Terence Gabriel, global head of technical analysis at IDEAglobal, said when there are price gaps of this size, the shorter-term momentum indicators tend to jump to “overbought extremes.”
For example, the Relative Strength Index, which measures the magnitude of daily gains against daily losses, ended Thursday at all-time high of 88.28. That’s well above what technicians see as the “overbought” threshold of 70.
“That makes it very hard [for investors] to step into something that has gapped up that much,” Gabriel said, “without some backing and filling to alleviate some of that overbought condition.”
Overbought readings and can be worked off quickly with just minor weakness or a short period of range trading, chart watchers noted, like they were with Netflix, LinkedIn and Tesla.
Facebook was down 1.6% to $33.81 in morning trading on Friday while the Relative Strength Index was down to 84.15.

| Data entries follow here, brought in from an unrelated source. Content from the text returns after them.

(** A change that leaves every index entry alone. *)
Lemma tracks_same c m name f :
  tracks c m -> cat_wf m -> (forall cf, cf_name (f cf) = cf_name cf) ->
  (forall cf, sstables (f cf) = sstables cf) ->
  tracks (set_cf c name (cand_cf c name)) (update_cf m name f) /\ cat_wf (update_cf m name f).
Proof.
  intros Ht Hwf Hn Hs. split.
  - eapply tracks_set; try done. intros n. rewrite (tr_cf _ _ Ht). unfold index_name.
    rewrite find_cf_update by done. destruct (decide (n = name)) as [->|]; [|done].
    destruct (find_cf m name); cbn; [|done]. unfold index_cf. by rewrite Hs.
  - apply cat_wf_update; [done| |done]. intros cf _. unfold cf_wf. by rewrite Hs.
Qed.

(** An existing entry comes from a family of the catalog. *)
Lemma tracks_exists c m name :
  tracks c m -> exists_ (cand_cf c name) = true ->
  exists cf, find_cf m name = Some cf /\ cand_cf c name = index_cf cf.
Proof.
  intros Ht. rewrite (tr_cf _ _ Ht). unfold index_name. destruct (find_cf m name) as [cf|]; [|done]. eauto.
Qed.

Lemma tracks_table c m name i lvl :
  tracks c m -> tables (cand_cf c name) !! i = Some lvl ->
  exists cf, find_cf m name = Some cf /\ cand_cf c name = index_cf cf.
Proof.
  intros Ht. rewrite (tr_cf _ _ Ht). unfold index_name. destruct (find_cf m name) as [cf|]; [|done]. eauto.
Qed.

Lemma cat_wf_cf m name cf : cat_wf m -> find_cf m name = Some cf -> NoDup (map id (sstables cf)).
Proof. intros [_ HF] H. apply find_cf_elem in H as [H _]. rewrite Forall_forall in HF. by apply HF. Qed.

(** Removing no table from a family that does not exist changes nothing. *)
Lemma tracks_absent c m name f :
  tracks c m -> cat_wf m -> find_cf m name = None ->
  tracks (set_cf c name absent) (update_cf m name (with_tables f)) /\ cat_wf (update_cf m name (with_tables f)).
Proof.
  intros Ht Hwf Hn. split.
  - eapply tracks_set; try done. intros n. unfold index_name. rewrite find_cf_update by done.
    destruct (decide (n = name)); [by rewrite Hn|done].
  - apply cat_wf_update; [done| |done]. intros c' Hc'. congruence.
Qed.

Lemma remove_ids_empty ids t : remove_ids ∅ ids = Ok t -> t = ∅.
Proof. destruct ids; cbn; [|by rewrite lookup_empty]. intros H. by injection H. Qed.

(** The heart of the development: the index a validation leaves behind is the
    index of the mutated catalog. *)
Lemma validate_tracks c m op c' :
  cat_wf m -> tracks c m -> validate_op c op = Ok c' -> tracks c' (mutate m op) /\ cat_wf (mutate m op).
Proof.
  intros Hwf Ht E. destruct op; cbn [validate_op mutate] in *; inv_ok; boolprop; try subst c'.
  - destruct (tracks_exists _ _ _ Ht ltac:(eassumption)) as (f & Hf & Hi). rewrite Hi in *. cbn in *.
    destruct (index_add (sstables f) meta (level meta =? 0)) as [Hn Hx];
      [by eapply cat_wf_cf|done|]. by eapply tracks_tables; [done..| |rewrite Hx].
  - destruct (tables (cand_cf c cf) !! id) as [lvl|] eqn:El; [|done]. inv_ok. subst c'.
    destruct (tracks_table _ _ _ _ _ Ht El) as (f & Hf & Hi). rewrite Hi in *. cbn in *.
    destruct (index_remove (sstables f) id) as [Hn Hx]; [by eapply cat_wf_cf|].
    by eapply tracks_tables; [done..| |rewrite Hx].
  - destruct (tables (cand_cf c cf) !! id) as [lvl|] eqn:El; [|done]. inv_ok. subst c'.
    destruct (tracks_table _ _ _ _ _ Ht El) as (f & Hf & Hi). rewrite Hi in *. cbn in *.
    destruct (index_update (sstables f) id update lvl) as [Hn Hx]; [by eapply cat_wf_cf|done|].
    by eapply tracks_tables; [done..| |rewrite Hx].
  - rewrite (tr_cf _ _ Ht) in *. unfold index_name in *.
    destruct (find_cf m name) as [f|] eqn:Hf; [done|]. split; [|by apply cat_wf_create].
    eapply tracks_set; try done. intros n. unfold index_name. rewrite find_cf_create by done.
    by destruct (decide (n = name)).
  - split; [|by apply cat_wf_drop]. eapply tracks_set; try done. intros n. unfold index_name.
    rewrite find_cf_drop. destruct (decide (n = name)); [|done].
    match goal with H : tables _ = ∅ |- _ => by rewrite H end.
  - by apply tracks_same.
  - split; [by destruct Ht|done].
  - split; [by destruct Ht|done].
  - destruct (bool_decide_reflect (l <> Unified)); [done|]. split; [|done].
    destruct Ht. constructor; try done. cbn. destruct l; [|done]. by destruct n.
  - split; [by destruct Ht|done].
  - split; [|done]. destruct Ht. constructor; try done. cbn. congruence.
  - destruct (find_cf m cf) as [f|] eqn:Hf.
    + assert (Hi : cand_cf c cf = index_cf f) by (rewrite (tr_cf _ _ Ht); unfold index_name; by rewrite Hf).
      rewrite Hi in *. cbn in *. destruct (index_remove_many (sstables f) ids a) as [Hn Hx];
        [by eapply cat_wf_cf|done|]. by eapply tracks_tables; [done..| |rewrite Hx].
    + assert (Hi : cand_cf c cf = absent) by (rewrite (tr_cf _ _ Ht); unfold index_name; by rewrite Hf).
      rewrite Hi in *. cbn in *. match goal with H : remove_ids _ _ = Ok _ |- _ => apply remove_ids_empty in H end.
      subst. by apply tracks_absent.
  - by apply tracks_same.
  - split; [by destruct Ht|done].
Qed.

Lemma validate_ops_tracks ops c m c' :
  cat_wf m -> tracks c m -> validate_ops c ops = Ok c' ->
  tracks c' (mutate_ops m ops) /\ cat_wf (mutate_ops m ops).
Proof.
  revert c m. induction ops as [|op ops IH]; intros c m Hwf Ht E; cbn in E.
  - by injection E as <-.
  - destruct (validate_op c op) as [c1|] eqn:E1; [|done]. cbn in E.
    destruct (validate_tracks _ _ _ _ Hwf Ht E1) as [Ht1 Hwf1]. by apply (IH c1).
Qed.

Lemma lazy_tracks m : tracks (lazy_candidate m) m.
Proof. constructor; try done. Qed.

Lemma eager_lookup (l : list CfManifest) (acc : gmap (list byte) CfState) (n : list byte) :
  NoDup (map cf_name l) ->
  fold_left (fun acc c => <[cf_name c := index_cf c]> acc) l acc !! n =
  match List.find (fun c => bool_decide (cf_name c = n)) l with
  | Some c => Some (index_cf c)
  | None => acc !! n
  end.
Proof.
  revert acc. induction l as [|c l IH]; intros acc Hn; cbn in *; [done|].
  apply NoDup_cons in Hn as [Hc Hn]. rewrite IH by done.
  destruct (bool_decide_reflect (cf_name c = n)) as [E|E].
  - destruct (List.find _ l) as [c'|] eqn:Ef; [|by rewrite <- E, lookup_insert_eq].
    apply find_some in Ef as [Hi Hb]. boolprop. destruct Hc. apply elem_of_map. exists c'.
    split; [by apply list_elem_of_In|congruence].
  - destruct (List.find _ l); [done|]. by rewrite lookup_insert_ne.
Qed.

Lemma eager_tracks m : cat_wf m -> tracks (eager_candidate m) m.
Proof.
  intros [Hn _]. constructor; try done. intros name. unfold cand_cf, eager_candidate, index_name, find_cf.
  cbn. rewrite eager_lookup by done. by destruct (List.find _ (cfs m)).
Qed.

(** Two candidates of one catalog validate alike. *)
Definition ceq (c1 c2 : Candidate) : Prop :=
  (forall n, cand_cf c1 n = cand_cf c2 n) /\ c_next_file_id c1 = c_next_file_id c2 /\
  c_global_seq c1 = c_global_seq c2 /\ c_wal_layout c1 = c_wal_layout c2 /\
  c_instance_nonce c1 = c_instance_nonce c2 /\ c_caps c1 = c_caps c2 /\ c_wal_floor c1 = c_wal_floor c2.

Definition req (r1 r2 : result Candidate) : Prop :=
  match r1, r2 with Ok a, Ok b => ceq a b | Err e, Err e' => e = e' | _, _ => False end.

Lemma ceq_set c1 c2 n st : ceq c1 c2 -> ceq (set_cf c1 n st) (set_cf c2 n st).
Proof. intros (H & ?). split; [|done]. intros k. rewrite !cand_cf_set. by rewrite H. Qed.

Lemma validate_op_ceq c1 c2 op : ceq c1 c2 -> req (validate_op c1 op) (validate_op c2 op).
Proof.
  intros Hc. pose proof Hc as (H & E1 & E2 & E3 & E4 & E5 & E6). destruct op; cbn [validate_op];
    rewrite ?H, ?E1, ?E2, ?E3, ?E4, ?E5, ?E6;
    repeat match goal with
    | |- context [guard ?b _] => destruct b; cbn [guard rbind]
    | |- context [check_caps ?b] => destruct (check_caps b); cbn [rbind]
    | |- context [remove_ids ?a ?b] => destruct (remove_ids a b); cbn [rbind]
    | |- context [match ?t !! ?i with _ => _ end] => destruct (t !! i)
    end; cbn [req]; try done; try (by apply ceq_set); by conj_split.
Qed.

Lemma validate_ops_ceq ops c1 c2 : ceq c1 c2 -> req (validate_ops c1 ops) (validate_ops c2 ops).
Proof.
  revert c1 c2. induction ops as [|op ops IH]; intros c1 c2 H; cbn; [done|].
  pose proof (validate_op_ceq _ _ op H) as Hr.
  destruct (validate_op c1 op), (validate_op c2 op); cbn in *; [by apply IH|done..].
Qed.

Lemma tracks_ceq c1 c2 m : tracks c1 m -> tracks c2 m -> ceq c1 c2.
Proof. intros [] []. unfold ceq. conj_split; congruence. Qed.

(** ** The replayer against one-by-one application *)

Fixpoint apply_edits (m : Manifest) (edits : list (list Op)) : result Manifest :=
  match edits with
  | [] => Ok m
  | e :: edits => let? m := apply_edit m e in apply_edits m edits
  end.

Fixpoint replay_edits (r : CatalogReplayer) (edits : list (list Op)) : result CatalogReplayer :=
  match edits with
  | [] => Ok r
  | e :: edits => let? r := replayer_apply r e in replay_edits r edits
  end.

Definition rmap {A B} (f : A -> B) (r : result A) : result B :=
  match r with Ok a => Ok (f a) | Err e => Err e end.
(* ===== verification/RangeTombstone.v ===== *)
(** * Range tombstones (range_tombstone.rs, and the fragment helpers of
    compaction.rs)

    The set of range deletes a memtable holds, its fragmentation into disjoint
    sorted intervals with a stack of sequences each, the on-disk codec of the
    fragments, and the three read shapes: the backward scan of a set, the
    binary search of a fragment list, and the monotonic cursor of a scan.

    One reference answers for all of them: [newest_cover], the greatest
    sequence at or below the read sequence among the spans that contain the
    key.  The lock around the set serialises its operations, so an execution
    is a sequence of them; the weak-pointer accounting of [FragmentRegistry]
    is not modelled. *)

From Stdlib Require Import ZArith Lia Sorted.
From Stdlib.Strings Require Import Byte.
From stdpp Require Import base list sets sorting.
From S2P Require Import Prelude Encoding Codec Comparator.

Open Scope Z_scope.

(** ** Data *)

Record Span := mkSpan { s_start : key; s_end : key; s_seq : Z }.

Record Fragment := mkFragment { f_start : key; f_end : key; f_seqs : list Z }.

#[export] Instance Fragment_eq_dec : EqDecision Fragment.
Proof. solve_decision. Defined.

Definition max_seq (f : Fragment) : Z := default 0 (head (f_seqs f)).
Definition min_seq (f : Fragment) : Z := default 0 (last (f_seqs f)).

Definition visible_seq (f : Fragment) (read_seq : Z) : option Z :=
  List.find (fun s => s <=? read_seq) (f_seqs f).

Record SetInner := mkSetInner {
  spans : list Span;
  cache : option (list Fragment);
  resident : bool;
  retired : bool;
  builds : Z;
  prefix_max_end : list key
}.

Record RangeTombstoneSet := mkSet { inner : SetInner; set_len : nat; hits : Z }.

Definition set_new : RangeTombstoneSet :=
  mkSet (mkSetInner [] None false false 0 []) 0 0.
(* ===== verification/ReadPath.v ===== *)
(** * Point reads (column_family.rs; memtable.rs, sst/reader.rs, sst/iter.rs as sorted runs)

    A column family answers a read at a sequence number from its memtable, the
    sealed memtables and the tables its levels select for the key: the newest
    visible version wins, a range tombstone is a delete at its sequence, and a
    winning merge operand is folded with its whole chain.  A memtable and a
    table are modelled by what their lookups see, the list of their entries in
    internal order; the skip list, the block layout and the caches are not
    modelled. *)

From Stdlib Require Import ZArith Lia Sorted.
From Stdlib.Strings Require Import Byte.
From stdpp Require Import base list sets sorting.
From S2P Require Import Prelude Encoding Codec Comparator Format RangeTombstone Wal Manifest.

Open Scope Z_scope.

(** ** Entries *)

(** One stored version.  [e_readable] is whether its value can be read: a
    value kept in the value log is behind a checksum of its own. *)
Record Entry := mkEntry {
  e_key : key;
  e_seq : Z;
  e_kind : Z;
  e_ttl : Z;
  e_value : list byte;
  e_readable : bool;
}.

#[export] Instance Entry_eq_dec : EqDecision Entry.
Proof. solve_decision. Defined.

(** The tombstone bit a writer derives from the kind. *)
Definition e_tombstone (e : Entry) : bool :=
  (e_kind e =? KIND_DELETE) || (e_kind e =? KIND_SINGLE_DELETE).

Definition e_merge (e : Entry) : bool := e_kind e =? KIND_MERGE.

Definition expired (ttl now : Z) : bool := negb (ttl =? 0) && (ttl <=? now).
(* ===== verification/Heap.v ===== *)
(** * Heap: the array heaps of the merging iterators

    [MergingIter] ([iterator.rs]) and [MemMerge] ([memtable.rs]) keep the
    indices of their live cursors in a vector ordered as a binary heap, with
    the same [heap_down], [rebuild] and removal of the top.  The order is the
    comparison of the entries the cursors stand on, a parameter here.  The
    lemmas show that the operations keep the heap order and the elements, and
    that the first element is least. *)

From Stdlib Require Import Lia.
From stdpp Require Import base list.

Section Heap.
Context (before : nat -> nat -> bool).

(** [before(heap\[i\], heap\[j\])]. *)
Definition heap_before (h : list nat) (i j : nat) : bool :=
  match h !! i, h !! j with Some a, Some b => before a b | _, _ => false end.

(** [heap.swap(i, j)]. *)
Definition swap (h : list nat) (i j : nat) : list nat :=
  match h !! i, h !! j with Some a, Some b => <[i := b]> (<[j := a]> h) | _, _ => h end.

(** The position among [i] and its children that comes first. *)
Definition best_of (h : list nat) (i : nat) : nat :=
  let n := length h in
  let l := 2 * i + 1 in
  let r := 2 * i + 2 in
  let best := if (l <? n) && heap_before h l i then l else i in
  if (r <? n) && heap_before h r best then r else best.

(** [heap_down]; every round goes down one level. *)
Fixpoint heap_down (fuel : nat) (h : list nat) (i : nat) : list nat :=
  match fuel with
  | O => h
  | S fuel =>
      let best := best_of h i in
      if best =? i then h else heap_down fuel (swap h i best) best
  end.

(** The second half of [rebuild]: [heap_down] from the last parent to the root. *)
Definition heapify (h : list nat) : list nat :=
  if 1 <? length h then fold_left (fun h i => heap_down (length h) h i) (rev (seq 0 (length h / 2))) h else h.

(** The top leaves the heap: the last element takes its place. *)
Definition remove_top (h : list nat) : list nat :=
  match last h with Some x => take (length h - 1) (<[0 := x]> h) | None => h end.

Definition child (p c : nat) : Prop := c = 2 * p + 1 \/ c = 2 * p + 2.

(** No child comes before its parent, from position [lo] on. *)
Definition ordered (lo : nat) (h : list nat) : Prop :=
  forall p c a b, lo <= p -> child p c -> h !! p = Some a -> h !! c = Some b -> before b a = false.

(** The same but at [i], whose children still respect its parent. *)
Definition ordered_but (lo i : nat) (h : list nat) : Prop :=
  (forall p c a b, lo <= p -> p <> i -> child p c -> h !! p = Some a -> h !! c = Some b -> before b a = false) /\
  (forall q c a b, lo <= q -> child q i -> child i c -> h !! q = Some a -> h !! c = Some b -> before b a = false).

Lemma swap_length h i j : length (swap h i j) = length h.
Proof. unfold swap. repeat case_match; by rewrite ?length_insert. Qed.

Lemma swap_lookup h i j a b :
  h !! i = Some a -> h !! j = Some b -> i <> j ->
  swap h i j !! i = Some b /\ swap h i j !! j = Some a /\ forall k, k <> i -> k <> j -> swap h i j !! k = h !! k.
Proof.
  intros Hi Hj Hn. unfold swap. rewrite Hi, Hj. pose proof (lookup_lt_Some _ _ _ Hi). pose proof (lookup_lt_Some _ _ _ Hj).
  split; [by rewrite list_lookup_insert_eq by (rewrite length_insert; lia)|]. split.
  - by rewrite list_lookup_insert_ne, list_lookup_insert_eq by lia.
  - intros k Ki Kj. by rewrite !list_lookup_insert_ne by lia.
Qed.

Lemma swap_Permutation h i j : swap h i j ≡ₚ h.
Proof.
  unfold swap. destruct (h !! i) as [a|] eqn:Hi; [|done]. destruct (h !! j) as [b|] eqn:Hj; [|done].
  destruct (decide (i = j)) as [->|Hn].
  { rewrite Hi in Hj. injection Hj as ->. by rewrite list_insert_insert_eq, list_insert_id. }
  apply Permutation_inj. split; [by rewrite !length_insert|].
  pose proof (swap_lookup h i j a b Hi Hj Hn) as (Ei & Ej & Ek). unfold swap in Ei, Ej, Ek. rewrite Hi, Hj in Ei, Ej, Ek.
  exists (fun k => if decide (k = i) then j else if decide (k = j) then i else k). split.
  - intros x y. repeat case_decide; subst; done.
  - intros k. repeat case_decide; subst; [congruence..|]. by rewrite Ek.
Qed.

Section Laws.
Context (before_trans : forall a b c, before b a = false -> before c b = false -> before c a = false)
        (before_asym : forall a b, before a b = true -> before b a = false).

(** One round: the smaller child [b] changes places with [i]. *)
Lemma swap_ordered lo i b h :
  ordered_but lo i h -> lo <= i -> child i b -> heap_before h b i = true ->
  (forall s, child i s -> s <> b -> heap_before h s b = false) -> ordered_but lo b (swap h i b).
Proof.
  intros [Ho Hg] Hlo Hb Hlt Hs. unfold heap_before in Hlt.
  destruct (h !! b) as [y|] eqn:Eb; [|done]. destruct (h !! i) as [x|] eqn:Ei; [|done].
  assert (i <> b) as Hn by (unfold child in Hb; lia).
  destruct (swap_lookup h i b x y Ei Eb Hn) as (Si & Sb & Sk). split.
  - intros p c u v Hp Hpb Hpc Eu Ev. destruct (decide (p = i)) as [->|Hpi].
    + rewrite Si in Eu. injection Eu as <-. destruct (decide (c = b)) as [->|Hcb].
      * rewrite Sb in Ev. injection Ev as <-. by apply before_asym.
      * rewrite Sk in Ev by (unfold child in Hpc; lia). specialize (Hs c Hpc Hcb). unfold heap_before in Hs. by rewrite Ev, Eb in Hs.
    + rewrite Sk in Eu by done. destruct (decide (c = i)) as [->|Hci].
      * rewrite Si in Ev. injection Ev as <-. by eapply Hg.
      * rewrite Sk in Ev by (unfold child in *; lia). by eapply (Ho p c).
  - intros q c u v Hq Hqb Hbc Eu Ev. assert (q = i) as -> by (unfold child in *; lia).
    rewrite Si in Eu. injection Eu as <-. rewrite Sk in Ev by (unfold child in *; lia). eapply (Ho b c); eauto. unfold child in *. lia.
Qed.

Lemma heap_before_trans h x y z :
  is_Some (h !! y) -> heap_before h y x = false -> heap_before h z y = false -> heap_before h z x = false.
Proof. unfold heap_before. intros [v E] H1 H2. rewrite E in *. destruct (h !! x), (h !! z); try done. by eapply before_trans. Qed.

Lemma heap_before_asym h x y : heap_before h x y = true -> heap_before h y x = false.
Proof. unfold heap_before. destruct (h !! x), (h !! y); try done. apply before_asym. Qed.

Lemma heap_before_in h x y : heap_before h x y = true -> x < length h /\ is_Some (h !! y).
Proof.
  unfold heap_before. destruct (h !! x) eqn:E; [|done]. destruct (h !! y) eqn:Ey; [|done]. intros _. split; [by apply lookup_lt_Some in E|done].
Qed.

Lemma heap_before_bound h x y : (x <? length h) && heap_before h x y = heap_before h x y.
Proof.
  destruct (heap_before h x y) eqn:E; [|by rewrite andb_false_r]. rewrite andb_true_r. apply Nat.ltb_lt. by eapply heap_before_in.
Qed.

(** Either [i] comes before both children, or the best child before [i] and its sibling. *)
Lemma best_of_spec h i :
  (best_of h i = i /\ forall c, child i c -> heap_before h c i = false) \/
  (child i (best_of h i) /\ heap_before h (best_of h i) i = true /\
   forall s, child i s -> s <> best_of h i -> heap_before h s (best_of h i) = false).
Proof.
  unfold best_of. rewrite !heap_before_bound. set (l := 2 * i + 1). set (r := 2 * i + 2).
  destruct (heap_before h l i) eqn:El.
  - right. destruct (heap_before_in _ _ _ El) as [_ Hi]. pose proof (heap_before_asym _ _ _ El) as Hil.
    destruct (heap_before h r l) eqn:Er.
    + split; [by right|]. split; [|intros s [->| ->] Hs; [by apply heap_before_asym|done]].
      destruct (heap_before h r i) eqn:Eri; [done|]. by rewrite (heap_before_trans h l i r Hi Hil Eri) in Er.
    + split; [by left|]. split; [done|]. intros s [->| ->] Hs; done.
  - destruct (heap_before h r i) eqn:Er; [right|left].
    + split; [by right|]. split; [done|]. intros s [->| ->] Hs; [|done].
      destruct (heap_before_in _ _ _ Er) as [_ Hi]. by apply (heap_before_trans h r i l Hi (heap_before_asym _ _ _ Er)).
    + split; [done|]. by intros c [->| ->].
Qed.

Lemma heap_down_spec fuel lo i h :
  ordered_but lo i h -> lo <= i -> length h - i <= fuel ->
  ordered lo (heap_down fuel h i) /\ heap_down fuel h i ≡ₚ h.
Proof.
  revert i h. induction fuel as [|fuel IH]; intros i h Ho Hlo Hf; cbn [heap_down].
  { split; [|done]. destruct Ho as [Ho _]. intros p c a b Hp Hc Ea Eb.
    pose proof (lookup_lt_Some _ _ _ Ea). pose proof (lookup_lt_Some _ _ _ Eb). eapply (Ho p c); eauto. unfold child in *. lia. }
  destruct (best_of_spec h i) as [[-> Hi]|(Hc & Hb & Hs)].
  - rewrite Nat.eqb_refl. split; [|done]. destruct Ho as [Ho _]. intros p c u v Hp Hc Eu Ev.
    destruct (decide (p = i)) as [->|Hn]; [|by eapply (Ho p c)]. specialize (Hi c Hc). unfold heap_before in Hi. by rewrite Ev, Eu in Hi.
  - destruct (Nat.eqb_spec (best_of h i) i) as [E|_]; [unfold child in Hc; lia|].
    destruct (IH (best_of h i) (swap h i (best_of h i))) as [I1 I2].
    + by apply swap_ordered.
    + unfold child in Hc. lia.
    + rewrite swap_length. unfold child in Hc. lia.
    + split; [done|]. by rewrite I2, swap_Permutation.
Qed.

Lemma heapify_spec h : ordered 0 (heapify h) /\ heapify h ≡ₚ h.
Proof.
  unfold heapify. destruct (Nat.ltb_spec 1 (length h)) as [_|Hl].
  - assert (Ho : ordered (length h / 2) h).
    { intros p c a b Hp Hc Ea Eb. pose proof (lookup_lt_Some _ _ _ Eb). pose proof (Nat.div_mod_eq (length h) 2).
      pose proof (Nat.mod_upper_bound (length h) 2). unfold child in Hc. lia. }
    revert Ho. generalize (length h / 2). intros n. revert h. induction n as [|n IH]; intros h Ho; [done|].
    rewrite seq_S, rev_app_distr. cbn [rev app fold_left Nat.add].
    destruct (heap_down_spec (length h) n n h) as [H1 H2]; [|lia..|].
    + split; [intros p c a b Hp Hn Hc; apply Ho; [lia|done]|]. intros q c a b Hq Hc. unfold child in Hc. lia.
    + destruct (IH _ H1) as [I1 I2]. split; [done|]. by rewrite I2.
  - split; [|done]. intros p c a b _ Hc _ Eb. pose proof (lookup_lt_Some _ _ _ Eb). unfold child in Hc. lia.
Qed.

(** The top of a heap: nothing comes before it. *)
Lemma top_least h a : (forall x, before x x = false) -> ordered 0 h -> h !! 0 = Some a -> forall x, x ∈ h -> before x a = false.
Proof.
  intros Hirr Ho Ha x [j Hj]%list_elem_of_lookup. revert x Hj. induction (lt_wf j) as [j _ IH]; intros x Hj.
  destruct j as [|j]; [rewrite Ha in Hj; injection Hj as <-; apply Hirr|].
  set (q := j / 2). pose proof (Nat.div_mod_eq j 2). pose proof (Nat.mod_upper_bound j 2).
  assert (q < S j) as Hq by (unfold q; lia).
  destruct (lookup_lt_is_Some_2 h q) as [y Hy]; [apply lookup_lt_Some in Hj; lia|].
  eapply before_trans; [by apply (IH q Hq)|]. eapply (Ho q (S j)); eauto; [lia|]. unfold child, q. lia.
Qed.
End Laws.

Lemma remove_top_cons x h : remove_top (x :: h) = match last h with Some y => y :: take (length h - 1) h | None => [] end.
Proof.
  unfold remove_top. rewrite last_cons. destruct (last h) as [y|] eqn:E; cbn [length insert list_insert].
  - destruct h as [|z h]; [done|]. cbn [length]. by replace (S (S (length h)) - 1) with (S (length h)) by lia; cbn [take]; rewrite Nat.sub_succ, Nat.sub_0_r.
  - by apply last_None in E as ->.
Qed.

Lemma remove_top_Permutation x h : remove_top (x :: h) ≡ₚ h.
Proof.
  rewrite remove_top_cons. destruct (last h) as [y|] eqn:E.
  - apply last_Some in E as [l ->]. rewrite length_app. cbn. rewrite Nat.add_sub, take_app_length. by rewrite Permutation_app_comm.
  - apply last_None in E as ->. done.
Qed.

Lemma remove_top_lookup h j : 0 < j -> remove_top h !! j = if decide (j < length h - 1) then h !! j else None.
Proof.
  intros Hj. unfold remove_top. destruct (last h) as [x|] eqn:E.
  - case_decide; [|by rewrite lookup_take_ge by lia]. rewrite lookup_take_lt by lia. by rewrite list_lookup_insert_ne by lia.
  - apply last_None in E as ->. cbn. by case_decide.
Qed.
End Heap.

(** The cursor on top moved: the order changed for its index only, so every
    other parent still comes before its children, also once the top has left. *)
Lemma ordered_moved before before' x h :
  NoDup (x :: h) -> ordered before 0 (x :: h) -> (forall a b, a <> x -> b <> x -> before' a b = before a b) ->
  ordered_but before' 0 0 (x :: h) /\ ordered_but before' 0 0 (remove_top (x :: h)).
Proof.
  intros [Hx _]%NoDup_cons Ho He.
  assert (Hin : forall j a, j <> 0 -> (x :: h) !! j = Some a -> a <> x).
  { intros [|j] a Hj Ha; [done|]. intros ->. apply Hx. by eapply list_elem_of_lookup_2. }
  split; (split; [|intros q c a b Hq Hc; unfold child in Hc; lia]).
  - intros p c a b _ Hp Hc Ea Eb. assert (c <> 0) as Hc0 by (unfold child in Hc; lia).
    rewrite He by eauto. by eapply (Ho p c); [lia|..].
  - intros p c a b _ Hp Hc Ea Eb. assert (c <> 0) as Hc0 by (unfold child in Hc; lia).
    rewrite remove_top_lookup in Ea, Eb by lia. repeat case_decide; try done. rewrite He by eauto. by eapply (Ho p c); [lia|..].
Qed.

If there is some further weakness, Chase Investment’s Painvin said support should start at the January 2013 highs around $32.50.
Below that, IDEAglobal’s Gabriel said the $29 to $30 range would be a good level for buyers to step in. That level includes previous resistance at the May 3 high of $29.07, while the 50% retracement level of the chart gap created Thursday is at $29.64.
Once the new uptrend asserts itself, Painvin said he expects some resistance at Facebook’s initial public offering price of $38.
But that’s not likely to hold the stock down for too long, technicians say. There’s more to Facebook’s bullish outlook than just a big technical gap up, said Sarhan Capital’s Sarhan. He thinks the stock will eventually clear its all-time high of $45 seen on its first day of trading on May 18, 2012.
“The earnings report was a game changer” for the stock, Sarhan said, as it shows the company has figured out how to “monetize its users and keep growing.”